Усиление прежних силовых институтов (тоталитарных по своим функциям и структуре – ФСБ, армии, МВД, судов, СК и прокуратуры), как и создание новых (Росгвардии, Роскомнадзора, Росфинмониторинга и т. п.) не могло решить проблемы легитимного сохранения персоналистического режима, возглавляемого Путиным. Маневры с «Союзным государством» (планом объединения России и Белоруссии) не имели успеха. Белорусский диктатор ясно понимал, что «интеграция» такого рода приведет к тому, что он лишиться власти с непредсказуемыми для него последствиями. Поэтому нынешний ход Кремля по «обнулению» президентских сроков и введению пожизненного «президентства» Путина выглядит при всей его юридической топорности, грубости и наглости понятным и вполне закономерным.

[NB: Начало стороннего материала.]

(** * Plot_demo: the sample sales-data generator (sample_data_generator.py)

    A shallow embedding of the script: the month enumerator [get_months]
    over Python's naive [datetime], the row synthesizer over an abstract
    random source, and the CSV serializer. *)

From Stdlib Require Import ZArith QArith Qround Qpower Qabs Qreduction.
From Stdlib Require Import List String Ascii DecimalString DecimalPos DecimalZ.
From Stdlib Require Import Bool Lia Lqa.
Import ListNotations.
Open Scope Z_scope.

(** ** Exceptions and results *)

(** The exceptions the modelled library calls can raise. *)
Inductive exn : Type :=
| ValueError
| OverflowError.

(** The outcome of a Python expression: a value, or a raised exception. *)
Inductive result (A : Type) : Type :=
| Returned (a : A)
| Raised (e : exn).

Arguments Returned {A} a.
Arguments Raised {A} e.

Definition bind {A B : Type} (r : result A) (k : A -> result B) : result B :=
  match r with
  | Returned a => k a
  | Raised e => Raised e
  end.

Notation "x <- c1 ;; c2" := (bind c1 (fun x => c2))
  (at level 61, c1 at next level, right associativity).

(** ** Decimal text *)

(** [str(n)] of an int: its decimal digits, a minus sign before a
    negative one. *)
Definition str_int (n : Z) : string := NilZero.string_of_int (Z.to_int n).

(** The decimal digit of [n mod 10]. *)
Definition digit_char (n : Z) : ascii :=
  ascii_of_nat (48 + Z.to_nat (n mod 10)).

(** [n] in decimal on exactly [w] digits, zero-padded: C's [%0wd] for
    [0 <= n < 10^w], the range of every field formatted below. *)
Fixpoint zero_padded (w : nat) (n : Z) : string :=
  match w with
  | O => EmptyString
  | S w' => zero_padded w' (n / 10) ++ String (digit_char n) EmptyString
  end.

(** ** Python's datetime module: the operations the script calls *)

Module PyDatetime.

Definition MINYEAR : Z := 1.
Definition MAXYEAR : Z := 9999.

(** [_DAYS_IN_MONTH], indexed from 1; [-1] is the list's placeholder. *)
Definition DAYS_IN_MONTH (month : Z) : Z :=
  match month with
  | 1 => 31 | 2 => 28 | 3 => 31 | 4 => 30 | 5 => 31 | 6 => 30
  | 7 => 31 | 8 => 31 | 9 => 30 | 10 => 31 | 11 => 30 | 12 => 31
  | _ => -1
  end.

(** [_DAYS_BEFORE_MONTH]: the running sums of [_DAYS_IN_MONTH]. *)
Definition DAYS_BEFORE_MONTH (month : Z) : Z :=
  match month with
  | 1 => 0 | 2 => 31 | 3 => 59 | 4 => 90 | 5 => 120 | 6 => 151
  | 7 => 181 | 8 => 212 | 9 => 243 | 10 => 273 | 11 => 304 | 12 => 334
  | _ => -1
  end.

(** [year % 4 == 0 and (year % 100 != 0 or year % 400 == 0)] *)
Definition is_leap (year : Z) : bool :=
  (year mod 4 =? 0) && (negb (year mod 100 =? 0) || (year mod 400 =? 0)).

Definition days_before_year (year : Z) : Z :=
  let y := year - 1 in
  y * 365 + y / 4 - y / 100 + y / 400.

Definition days_in_month (year month : Z) : Z :=
  if (month =? 2) && is_leap year then 29 else DAYS_IN_MONTH month.

Definition days_before_month (year month : Z) : Z :=
  DAYS_BEFORE_MONTH month + (if (2 <? month) && is_leap year then 1 else 0).

(** [_ymd2ord]: the proleptic Gregorian ordinal, 0001-01-01 being day 1. *)
Definition ymd2ord (year month day : Z) : Z :=
  days_before_year year + days_before_month year month + day.

Definition DI400Y : Z := days_before_year 401.
Definition DI100Y : Z := days_before_year 101.
Definition DI4Y : Z := days_before_year 5.

(** [_ord2ymd]: the inverse of [ymd2ord], by 400-, 100-, 4- and 1-year
    cycles and then the month estimate [(n + 50) >> 5]. *)
Definition ord2ymd (n : Z) : Z * Z * Z :=
  let n := n - 1 in
  let n400 := n / DI400Y in
  let n := n mod DI400Y in
  let year := n400 * 400 + 1 in
  let n100 := n / DI100Y in
  let n := n mod DI100Y in
  let n4 := n / DI4Y in
  let n := n mod DI4Y in
  let n1 := n / 365 in
  let n := n mod 365 in
  let year := year + n100 * 100 + n4 * 4 + n1 in
  if (n1 =? 4) || (n100 =? 4) then (year - 1, 12, 31)
  else
    let leapyear := (n1 =? 3) && (negb (n4 =? 24) || (n100 =? 3)) in
    let month := Z.shiftr (n + 50) 5 in
    let preceding :=
      DAYS_BEFORE_MONTH month + (if (2 <? month) && leapyear then 1 else 0) in
    if n <? preceding then
      let month := month - 1 in
      let preceding :=
        preceding
        - (DAYS_IN_MONTH month + (if (month =? 2) && leapyear then 1 else 0)) in
      (year, month, n - preceding + 1)
    else (year, month, n - preceding + 1).

(** [date.max.toordinal()], the ordinal of 9999-12-31. *)
Definition MAXORDINAL : Z := ymd2ord MAXYEAR 12 31.

(** A naive [datetime] (no tzinfo): its seven fields. *)
Record datetime : Type := mkdatetime {
  year : Z;
  month : Z;
  day : Z;
  hour : Z;
  minute : Z;
  second : Z;
  microsecond : Z
}.

(** [_check_date_fields] and [_check_time_fields]: what every constructed
    datetime satisfies. *)
Definition check_date_fields (y m d : Z) : bool :=
  (MINYEAR <=? y) && (y <=? MAXYEAR) && (1 <=? m) && (m <=? 12)
  && (1 <=? d) && (d <=? days_in_month y m).

Definition check_time_fields (h mi s us : Z) : bool :=
  (0 <=? h) && (h <=? 23) && (0 <=? mi) && (mi <=? 59)
  && (0 <=? s) && (s <=? 59) && (0 <=? us) && (us <=? 999999).

Definition valid (d : datetime) : bool :=
  check_date_fields (year d) (month d) (day d)
  && check_time_fields (hour d) (minute d) (second d) (microsecond d).

(** [datetime(year, month, day, hour, minute, second, microsecond)] *)
Definition datetime_new (y m d h mi s us : Z) : result datetime :=
  if check_date_fields y m d && check_time_fields h mi s us
  then Returned (mkdatetime y m d h mi s us)
  else Raised ValueError.

(** [datetime(year, month, day)] once its fields have passed the checks:
    the time is midnight. *)
Definition at_midnight (y m d : Z) : datetime := mkdatetime y m d 0 0 0 0.

(** [self.replace(day=d)]: the constructor run again on the new fields. *)
Definition replace_day (self : datetime) (d : Z) : result datetime :=
  datetime_new (year self) (month self) d
    (hour self) (minute self) (second self) (microsecond self).

(** A [timedelta], normalised: [0 <= seconds < 86400] and
    [0 <= microseconds < 1000000]. *)
Record timedelta : Type := mktimedelta {
  td_days : Z;
  td_seconds : Z;
  td_microseconds : Z
}.

(** [timedelta(days, seconds, microseconds)], carrying into the larger
    units as the constructor does. *)
Definition timedelta_new (days seconds microseconds : Z) : timedelta :=
  let seconds := seconds + microseconds / 1000000 in
  let microseconds := microseconds mod 1000000 in
  let days := days + seconds / 86400 in
  let seconds := seconds mod 86400 in
  mktimedelta days seconds microseconds.

Definition timedelta_add (a b : timedelta) : timedelta :=
  timedelta_new (td_days a + td_days b) (td_seconds a + td_seconds b)
    (td_microseconds a + td_microseconds b).

Definition toordinal (self : datetime) : Z :=
  ymd2ord (year self) (month self) (day self).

Выстраивание путинской вертикали власти в первую очередь предполагает уничтожение условий и оснований для низового самоуправления и межгрупповых коммуникаций – базовых принципов демократии. Региональная политика Путина изменила прежде всего финансовые и административные ресурсы местного сообщества. Фискальная политика Кремля сводится к изъятию большей части собираемых на местах налогов (в разных регионах – от 55 до 75 %), что практически лишает жителей возможности распоряжаться налоговыми средствами для решения своих социальных проблем. Такое состояние делает местное сообщество безответственным и зависимым от центра, его милости и произвола, создавая условия и для коррупции низового чиновничества и бизнеса, и лояльности населения вышестоящему начальству. Усилия подобного рода предпринимались и до Путина, ельцинской администрацией, но сами по себе размеры изъятия средств из регионов были существенно меньшими. Концентрация налогов у «центра» позволило правительству бесконтрольно распоряжаться собранными деньгами, одновременно надевая налоговый ошейник на местное сообщество. Это вполне сознательная политика реставрации тоталитаризма. Демократия возникает там, где люди начинают соединять проблемы своей частной повседневной жизни с проблемами многих других людей, что означает зачатки коллективной, а затем и гражданской солидарности, участия и взаимной ответственности. Но все это предполагает установку на понимание других, социальную эмпатию, известную долю альтруизма и доброжелательности.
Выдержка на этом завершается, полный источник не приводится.